Local police spokesman Fazal Naeem informed the media that the bomber accessed the door of a bus carrying passengers and detonated his explosives. While sharing with media, witness Iftikhar khan said: “The bus, which was filled with passengers, was about to take off when a teenage boy came near the door of the bus and blew himself up.”

“The women and children [were] the target of a suicidal blast in the bus stand,” District Coordination Officer Kohat Shahidullah told a gathering of media.

According to details, the blast also damaged 32 shops in the commercial market and dozens of vehicles.

Soon after the blast, security forces arrived at the spot and cordoned off the area, while rescue teams also shifted the deceased and injured people to the nearby civil hospital.

The “medical condition is very severe of the injured people admitted to the hospital and the death toll may increase,” the senior doctor of the hospital told media.

The Tahreek Taliban Pakistan movement, which is linked to al-Qaeda, claimed the blame for the suicide attack at the bus stand and also for another attack two days previously at Ghalanai, a blast that killed at least 40 people.
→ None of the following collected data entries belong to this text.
(** ** A concrete operator, for examples *)

Module Demo.
Definition MustParse (s : string) : result string :=
  if String.eqb s "lots" then Panic "cannot parse 'lots': quantities must match the regular expression"
  else Ok s.
Definition SetControllerReference (a : TailpostAgent.t) (m : ObjectMeta) : result ObjectMeta :=
  Ok (owned_by a m).
#[global] Instance demo_reference : ControllerReference SetControllerReference.
Proof. done. Qed.
Definition operator : TailpostAgentReconciler.t := NewTailpostAgentReconciler.

Definition key : NamespacedName := ("logs", "web").
Definition no_resources : ResourceRequirementsSpec.t :=
  ResourceRequirementsSpec.mk (ResourceListSpec.mk "" "") (ResourceListSpec.mk "" "").
Definition agent_with (conds : list Condition.t) (res : ResourceRequirementsSpec.t) : TailpostAgent.t :=
  TailpostAgent.mk (mkMeta "web" "logs" ∅ None)
    (TailpostAgentSpec.mk None "" "" "" [LogSourceSpec.mk "file" "/var/log/web.log" "" None None]
       "http://sink" None "" res)
    (TailpostAgentStatus.mk conds 0 0).
Definition agent : TailpostAgent.t := agent_with [] no_resources.
Definition cluster_with (a : TailpostAgent.t) : cluster string := mkCluster {[ key := a ]} ∅ ∅ ∅.
Definition world_at (c : cluster string) (t : Z) : world string :=
  mkWorld c (fun _ => Answered) (fun n => (t + Z.of_nat n)%Z) [] [].

Lemma cluster_with_ok a :
  key_of (TailpostAgent.meta a) = key -> cluster_ok (cluster_with a).
Proof.
  intros Hk. split; simpl; intros k x; rewrite ?lookup_empty; try done.
  by intros [<- <-]%lookup_singleton_Some.
Qed.

Lemma world_at_healthy c t : healthy (world_at c t).
Proof. done. Qed.

Lemma cl_world_at c t : cl (world_at c t) = c.
Proof. reflexivity. Qed.
End Demo.

Module ReconcileProperties.
Section props.
Context {Q : Type} `{EqDecision Q} (MustParse : string -> result Q).
Context (SetControllerReference : TailpostAgent.t -> ObjectMeta -> result ObjectMeta).
Context `{HSCR : !ControllerReference SetControllerReference}.
Context (r : TailpostAgentReconciler.t) (msg : error -> string).
Notation Reconcile := (Reconcile MustParse SetControllerReference r).

(** C7. One pass of the operator implements its specification: when the API
    server answers and the quantities of the resource are valid, [Reconcile]
    succeeds, asks to be called again after the resync period, makes exactly
    the writes of [target_writes] (a create for an absent object, an update for
    one that differs in a compared field, nothing otherwise) and leaves exactly
    the cluster [target]: nothing but the agent and its three objects changes. *)
Theorem Reconcile_refines o key a w :
  healthy w -> cluster_ok (cl w) -> agents (cl w) !! key = Some a ->
  is_ok (CreateStatefulSet MustParse a) = true ->
  exists dcm dsts w',
    desired_cm o (defaulted r a) = Ok dcm /\ desired_sts MustParse (defaulted r a) = Ok dsts /\
    Reconcile o msg key w = (Ok (TailpostAgentReconciler.ResyncPeriod r, None), w') /\
    cl w' = target r key a (clock w) dcm dsts (cl w) /\
    writes w' = writes w ++ target_writes r key a dcm dsts (cl w).
Proof.
  intros Hw Hok Ha Hq. destruct (desired_exist MustParse r o a Hq) as (dcm & dsts & Hcm & Hsts).
  destruct (Reconcile_runs MustParse SetControllerReference r o msg key a dcm dsts _ (clock w) Hok Ha
    Hcm Hsts w Hw eq_refl eq_refl) as (w' & E & _ & Ec & _ & Ew).
  by exists dcm, dsts, w'.
Qed.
Sources told The New American that the suicide attack by the Tahreek Taliban is a message to the government that they can still damage the infrastructure. Pakistan is trying its best to provide security for its citizens, but it is limited to big cities such as Islamabad, Karachi, Lahore, and Islamabad. The government is installing scanners and CCTV cameras on sensitive places such as airports, entrance and exit points of cities, and sensitive buildings like the parliament house, Supreme Court, and such other buildings.

Security officials have also installed barricades on the roads where police and law enforcement agencies check vehicles. Security officials also have modern equipment for body scanning. Federal and provincial governments also conduct search operations based on the secret information of spy agencies. Security forces, approximately on a daily basis, conduct search operations as they get information about any suspected element hidden anywhere. Sometimes law enforcement agencies succeed in capturing militants, and sometimes they fail in their aims. Yet the terrorist attacks go on. Around 4,000 people have died in suicide and bomb attacks across Pakistan since government forces raided an extremist mosque in Islamabad in 2007.

The two recent attacks took place because Taliban leaders received information that the tribal militias would be strengthened by the government to help the government fight against militants, sources added.

Local people protested against the attack and demanded action against the militants who had shattered the peace of the country. The people were also holding banners demanding the resignation of Federal Interior Minister Rahman Malik because they blame him for failing to control the suicide attacks.

Federal and provincial governments have announced medical assistance for injured people and financial aid for the heirs of those killed in the attack.

President of Pakistan Asif Ali Zardari strongly condemned the suicide attack and expressed condolences to the families of those who lost their lives in the cowardly terrorist act.

President Zardari said that the government and the people are determined to defeat terrorism and that such gruesome acts cannot deter the resolve of the nation, which remains united to defeat terrorists. Only a small percentage of the religious hard core people support the activities of the Taliban. People largely believe in democracy, and people think that if the Taliban wants to rule then the Taliban should surrender and contest the elections. If the Taliban succeeds in the elections, then they have right to rule the country by their own laws.

President Zardari asked the law enforcement agencies to take stern measures to protect the people from incidents of terrorists.

Muhammad Zamir Assadi is a freelance journalist based in Islamabad, Pakistan.